Assignment: The output should match the data below line for line.
++++ Data extracts
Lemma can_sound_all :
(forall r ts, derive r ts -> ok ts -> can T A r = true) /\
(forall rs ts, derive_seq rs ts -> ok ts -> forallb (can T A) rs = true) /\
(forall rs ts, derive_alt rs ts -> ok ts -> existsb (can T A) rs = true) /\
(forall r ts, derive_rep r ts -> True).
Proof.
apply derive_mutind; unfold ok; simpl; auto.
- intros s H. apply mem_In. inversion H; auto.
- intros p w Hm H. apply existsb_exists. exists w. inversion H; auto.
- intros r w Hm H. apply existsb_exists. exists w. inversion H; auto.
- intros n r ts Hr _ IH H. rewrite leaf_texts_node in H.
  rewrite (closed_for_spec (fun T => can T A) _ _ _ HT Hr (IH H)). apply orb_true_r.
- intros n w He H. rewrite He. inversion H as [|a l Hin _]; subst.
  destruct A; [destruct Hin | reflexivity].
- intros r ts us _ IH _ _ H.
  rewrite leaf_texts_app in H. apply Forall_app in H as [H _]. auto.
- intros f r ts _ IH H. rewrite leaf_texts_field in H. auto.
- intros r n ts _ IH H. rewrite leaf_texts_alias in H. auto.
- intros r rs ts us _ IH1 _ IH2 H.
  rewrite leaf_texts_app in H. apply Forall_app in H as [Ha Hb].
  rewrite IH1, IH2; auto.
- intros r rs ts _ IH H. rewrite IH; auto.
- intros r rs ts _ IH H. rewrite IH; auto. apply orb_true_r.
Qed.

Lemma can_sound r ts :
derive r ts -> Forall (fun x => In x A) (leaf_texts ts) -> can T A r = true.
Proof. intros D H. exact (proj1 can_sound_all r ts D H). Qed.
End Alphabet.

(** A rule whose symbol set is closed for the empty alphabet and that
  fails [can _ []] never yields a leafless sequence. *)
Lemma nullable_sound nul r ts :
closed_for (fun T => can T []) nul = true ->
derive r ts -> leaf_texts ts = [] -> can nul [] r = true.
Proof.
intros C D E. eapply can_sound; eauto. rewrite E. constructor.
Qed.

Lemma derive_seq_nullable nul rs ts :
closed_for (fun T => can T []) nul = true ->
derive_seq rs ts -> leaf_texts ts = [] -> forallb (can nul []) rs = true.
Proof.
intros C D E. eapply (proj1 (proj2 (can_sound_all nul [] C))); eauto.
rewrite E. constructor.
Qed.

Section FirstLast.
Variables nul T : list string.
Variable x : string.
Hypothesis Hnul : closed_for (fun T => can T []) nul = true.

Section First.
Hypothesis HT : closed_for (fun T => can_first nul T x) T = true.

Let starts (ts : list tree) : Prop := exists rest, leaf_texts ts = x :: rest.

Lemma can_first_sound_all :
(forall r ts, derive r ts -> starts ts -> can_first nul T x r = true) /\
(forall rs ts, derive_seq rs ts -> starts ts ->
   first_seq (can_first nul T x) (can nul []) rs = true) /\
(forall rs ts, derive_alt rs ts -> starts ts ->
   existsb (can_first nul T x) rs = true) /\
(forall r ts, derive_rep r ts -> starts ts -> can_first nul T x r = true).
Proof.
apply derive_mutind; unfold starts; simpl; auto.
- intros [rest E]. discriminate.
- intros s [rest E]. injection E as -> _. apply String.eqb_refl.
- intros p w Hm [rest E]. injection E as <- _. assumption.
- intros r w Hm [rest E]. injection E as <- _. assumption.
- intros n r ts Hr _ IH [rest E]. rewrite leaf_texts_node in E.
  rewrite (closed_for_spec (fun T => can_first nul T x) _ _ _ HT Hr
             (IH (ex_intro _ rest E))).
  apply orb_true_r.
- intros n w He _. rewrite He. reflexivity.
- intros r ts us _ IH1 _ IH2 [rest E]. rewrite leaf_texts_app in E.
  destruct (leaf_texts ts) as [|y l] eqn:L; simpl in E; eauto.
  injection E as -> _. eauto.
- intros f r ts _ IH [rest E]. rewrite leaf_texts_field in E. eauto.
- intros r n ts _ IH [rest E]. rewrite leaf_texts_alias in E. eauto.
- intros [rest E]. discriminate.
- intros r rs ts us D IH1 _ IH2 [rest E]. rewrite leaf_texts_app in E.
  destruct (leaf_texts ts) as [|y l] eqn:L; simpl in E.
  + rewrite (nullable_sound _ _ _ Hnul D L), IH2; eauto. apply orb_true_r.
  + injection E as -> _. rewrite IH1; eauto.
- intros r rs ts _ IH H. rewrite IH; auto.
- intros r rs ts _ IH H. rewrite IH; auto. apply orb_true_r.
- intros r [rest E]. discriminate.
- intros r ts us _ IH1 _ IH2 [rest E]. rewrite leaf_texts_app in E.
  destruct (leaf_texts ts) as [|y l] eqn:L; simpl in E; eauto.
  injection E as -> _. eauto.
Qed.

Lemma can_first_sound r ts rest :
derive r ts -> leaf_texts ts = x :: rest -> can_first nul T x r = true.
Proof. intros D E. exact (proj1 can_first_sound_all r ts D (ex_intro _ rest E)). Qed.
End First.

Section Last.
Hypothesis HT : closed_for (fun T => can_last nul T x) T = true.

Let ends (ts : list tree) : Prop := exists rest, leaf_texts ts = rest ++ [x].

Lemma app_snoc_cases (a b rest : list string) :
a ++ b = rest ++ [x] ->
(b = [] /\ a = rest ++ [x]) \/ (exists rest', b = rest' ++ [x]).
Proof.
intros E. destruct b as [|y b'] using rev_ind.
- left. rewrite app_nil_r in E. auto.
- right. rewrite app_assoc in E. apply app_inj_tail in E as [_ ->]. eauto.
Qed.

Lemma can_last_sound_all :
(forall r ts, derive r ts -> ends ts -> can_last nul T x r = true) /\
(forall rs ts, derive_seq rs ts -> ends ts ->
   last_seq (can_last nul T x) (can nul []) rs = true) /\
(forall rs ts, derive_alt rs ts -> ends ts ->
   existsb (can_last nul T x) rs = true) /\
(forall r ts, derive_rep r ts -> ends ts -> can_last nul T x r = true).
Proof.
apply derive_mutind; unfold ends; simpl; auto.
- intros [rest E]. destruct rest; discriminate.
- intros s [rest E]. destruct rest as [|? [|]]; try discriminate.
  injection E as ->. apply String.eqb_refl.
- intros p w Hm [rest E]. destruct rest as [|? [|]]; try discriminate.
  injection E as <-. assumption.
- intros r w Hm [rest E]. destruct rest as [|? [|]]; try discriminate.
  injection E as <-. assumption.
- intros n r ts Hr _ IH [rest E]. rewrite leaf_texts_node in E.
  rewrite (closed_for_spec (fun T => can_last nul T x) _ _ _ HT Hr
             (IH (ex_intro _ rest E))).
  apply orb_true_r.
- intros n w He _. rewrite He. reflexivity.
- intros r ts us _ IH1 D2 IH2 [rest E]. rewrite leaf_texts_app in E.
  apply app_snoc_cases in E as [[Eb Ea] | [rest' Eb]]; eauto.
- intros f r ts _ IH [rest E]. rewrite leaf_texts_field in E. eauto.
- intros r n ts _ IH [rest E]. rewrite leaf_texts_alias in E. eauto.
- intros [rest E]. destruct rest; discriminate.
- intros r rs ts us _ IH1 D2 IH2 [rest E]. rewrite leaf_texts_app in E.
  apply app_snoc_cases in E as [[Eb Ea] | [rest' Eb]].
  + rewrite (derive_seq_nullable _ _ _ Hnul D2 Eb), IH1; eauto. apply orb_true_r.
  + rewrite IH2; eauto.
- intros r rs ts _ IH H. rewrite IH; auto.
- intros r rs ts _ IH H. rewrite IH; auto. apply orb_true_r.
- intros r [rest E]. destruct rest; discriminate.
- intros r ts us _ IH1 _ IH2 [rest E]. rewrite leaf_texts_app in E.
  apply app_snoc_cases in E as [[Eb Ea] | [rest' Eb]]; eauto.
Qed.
++++++++
Solution to this task:
Lemma can_sound_all :
(forall r ts, derive r ts -> ok ts -> can T A r = true) /\
(forall rs ts, derive_seq rs ts -> ok ts -> forallb (can T A) rs = true) /\
(forall rs ts, derive_alt rs ts -> ok ts -> existsb (can T A) rs = true) /\
(forall r ts, derive_rep r ts -> True).
Proof.
apply derive_mutind; unfold ok; simpl; auto.
- intros s H. apply mem_In. inversion H; auto.
- intros p w Hm H. apply existsb_exists. exists w. inversion H; auto.
- intros r w Hm H. apply existsb_exists. exists w. inversion H; auto.
- intros n r ts Hr _ IH H. rewrite leaf_texts_node in H.
  rewrite (closed_for_spec (fun T => can T A) _ _ _ HT Hr (IH H)). apply orb_true_r.
- intros n w He H. rewrite He. inversion H as [|a l Hin _]; subst.
  destruct A; [destruct Hin | reflexivity].
- intros r ts us _ IH _ _ H.
  rewrite leaf_texts_app in H. apply Forall_app in H as [H _]. auto.
- intros f r ts _ IH H. rewrite leaf_texts_field in H. auto.
- intros r n ts _ IH H. rewrite leaf_texts_alias in H. auto.
- intros r rs ts us _ IH1 _ IH2 H.
  rewrite leaf_texts_app in H. apply Forall_app in H as [Ha Hb].
  rewrite IH1, IH2; auto.
- intros r rs ts _ IH H. rewrite IH; auto.
- intros r rs ts _ IH H. rewrite IH; auto. apply orb_true_r.
Qed.

Lemma can_sound r ts :
derive r ts -> Forall (fun x => In x A) (leaf_texts ts) -> can T A r = true.
Proof. intros D H. exact (proj1 can_sound_all r ts D H). Qed.
End Alphabet.

(** A rule whose symbol set is closed for the empty alphabet and that
  fails [can _ []] never yields a leafless sequence. *)
Lemma nullable_sound nul r ts :
closed_for (fun T => can T []) nul = true ->
derive r ts -> leaf_texts ts = [] -> can nul [] r = true.
Proof.
intros C D E. eapply can_sound; eauto. rewrite E. constructor.
Qed.

Lemma derive_seq_nullable nul rs ts :
closed_for (fun T => can T []) nul = true ->
derive_seq rs ts -> leaf_texts ts = [] -> forallb (can nul []) rs = true.
Proof.
intros C D E. eapply (proj1 (proj2 (can_sound_all nul [] C))); eauto.
rewrite E. constructor.
Qed.

Section FirstLast.
Variables nul T : list string.
Variable x : string.
Hypothesis Hnul : closed_for (fun T => can T []) nul = true.

Section First.
Hypothesis HT : closed_for (fun T => can_first nul T x) T = true.

Let starts (ts : list tree) : Prop := exists rest, leaf_texts ts = x :: rest.

Lemma can_first_sound_all :
(forall r ts, derive r ts -> starts ts -> can_first nul T x r = true) /\
(forall rs ts, derive_seq rs ts -> starts ts ->
   first_seq (can_first nul T x) (can nul []) rs = true) /\
(forall rs ts, derive_alt rs ts -> starts ts ->
   existsb (can_first nul T x) rs = true) /\
(forall r ts, derive_rep r ts -> starts ts -> can_first nul T x r = true).
Proof.
apply derive_mutind; unfold starts; simpl; auto.
- intros [rest E]. discriminate.
- intros s [rest E]. injection E as -> _. apply String.eqb_refl.
- intros p w Hm [rest E]. injection E as <- _. assumption.
- intros r w Hm [rest E]. injection E as <- _. assumption.
- intros n r ts Hr _ IH [rest E]. rewrite leaf_texts_node in E.
  rewrite (closed_for_spec (fun T => can_first nul T x) _ _ _ HT Hr
             (IH (ex_intro _ rest E))).
  apply orb_true_r.
- intros n w He _. rewrite He. reflexivity.
- intros r ts us _ IH1 _ IH2 [rest E]. rewrite leaf_texts_app in E.
  destruct (leaf_texts ts) as [|y l] eqn:L; simpl in E; eauto.
  injection E as -> _. eauto.
- intros f r ts _ IH [rest E]. rewrite leaf_texts_field in E. eauto.
- intros r n ts _ IH [rest E]. rewrite leaf_texts_alias in E. eauto.
- intros [rest E]. discriminate.
- intros r rs ts us D IH1 _ IH2 [rest E]. rewrite leaf_texts_app in E.
  destruct (leaf_texts ts) as [|y l] eqn:L; simpl in E.
  + rewrite (nullable_sound _ _ _ Hnul D L), IH2; eauto. apply orb_true_r.
  + injection E as -> _. rewrite IH1; eauto.
- intros r rs ts _ IH H. rewrite IH; auto.
- intros r rs ts _ IH H. rewrite IH; auto. apply orb_true_r.
- intros r [rest E]. discriminate.
- intros r ts us _ IH1 _ IH2 [rest E]. rewrite leaf_texts_app in E.
  destruct (leaf_texts ts) as [|y l] eqn:L; simpl in E; eauto.
  injection E as -> _. eauto.
Qed.

Lemma can_first_sound r ts rest :
derive r ts -> leaf_texts ts = x :: rest -> can_first nul T x r = true.
Proof. intros D E. exact (proj1 can_first_sound_all r ts D (ex_intro _ rest E)). Qed.
End First.

Section Last.
Hypothesis HT : closed_for (fun T => can_last nul T x) T = true.

Let ends (ts : list tree) : Prop := exists rest, leaf_texts ts = rest ++ [x].

Lemma app_snoc_cases (a b rest : list string) :
a ++ b = rest ++ [x] ->
(b = [] /\ a = rest ++ [x]) \/ (exists rest', b = rest' ++ [x]).
Proof.
intros E. destruct b as [|y b'] using rev_ind.
- left. rewrite app_nil_r in E. auto.
- right. rewrite app_assoc in E. apply app_inj_tail in E as [_ ->]. eauto.
Qed.

Lemma can_last_sound_all :
(forall r ts, derive r ts -> ends ts -> can_last nul T x r = true) /\
(forall rs ts, derive_seq rs ts -> ends ts ->
   last_seq (can_last nul T x) (can nul []) rs = true) /\
(forall rs ts, derive_alt rs ts -> ends ts ->
   existsb (can_last nul T x) rs = true) /\
(forall r ts, derive_rep r ts -> ends ts -> can_last nul T x r = true).
Proof.
apply derive_mutind; unfold ends; simpl; auto.
- intros [rest E]. destruct rest; discriminate.
- intros s [rest E]. destruct rest as [|? [|]]; try discriminate.
  injection E as ->. apply String.eqb_refl.
- intros p w Hm [rest E]. destruct rest as [|? [|]]; try discriminate.
  injection E as <-. assumption.
- intros r w Hm [rest E]. destruct rest as [|? [|]]; try discriminate.
  injection E as <-. assumption.
- intros n r ts Hr _ IH [rest E]. rewrite leaf_texts_node in E.
  rewrite (closed_for_spec (fun T => can_last nul T x) _ _ _ HT Hr
             (IH (ex_intro _ rest E))).
  apply orb_true_r.
- intros n w He _. rewrite He. reflexivity.
- intros r ts us _ IH1 D2 IH2 [rest E]. rewrite leaf_texts_app in E.
  apply app_snoc_cases in E as [[Eb Ea] | [rest' Eb]]; eauto.
- intros f r ts _ IH [rest E]. rewrite leaf_texts_field in E. eauto.
- intros r n ts _ IH [rest E]. rewrite leaf_texts_alias in E. eauto.
- intros [rest E]. destruct rest; discriminate.
- intros r rs ts us _ IH1 D2 IH2 [rest E]. rewrite leaf_texts_app in E.
  apply app_snoc_cases in E as [[Eb Ea] | [rest' Eb]].
  + rewrite (derive_seq_nullable _ _ _ Hnul D2 Eb), IH1; eauto. apply orb_true_r.
  + rewrite IH2; eauto.
- intros r rs ts _ IH H. rewrite IH; auto.
- intros r rs ts _ IH H. rewrite IH; auto. apply orb_true_r.
- intros r [rest E]. destruct rest; discriminate.
- intros r ts us _ IH1 _ IH2 [rest E]. rewrite leaf_texts_app in E.
  apply app_snoc_cases in E as [[Eb Ea] | [rest' Eb]]; eauto.
Qed.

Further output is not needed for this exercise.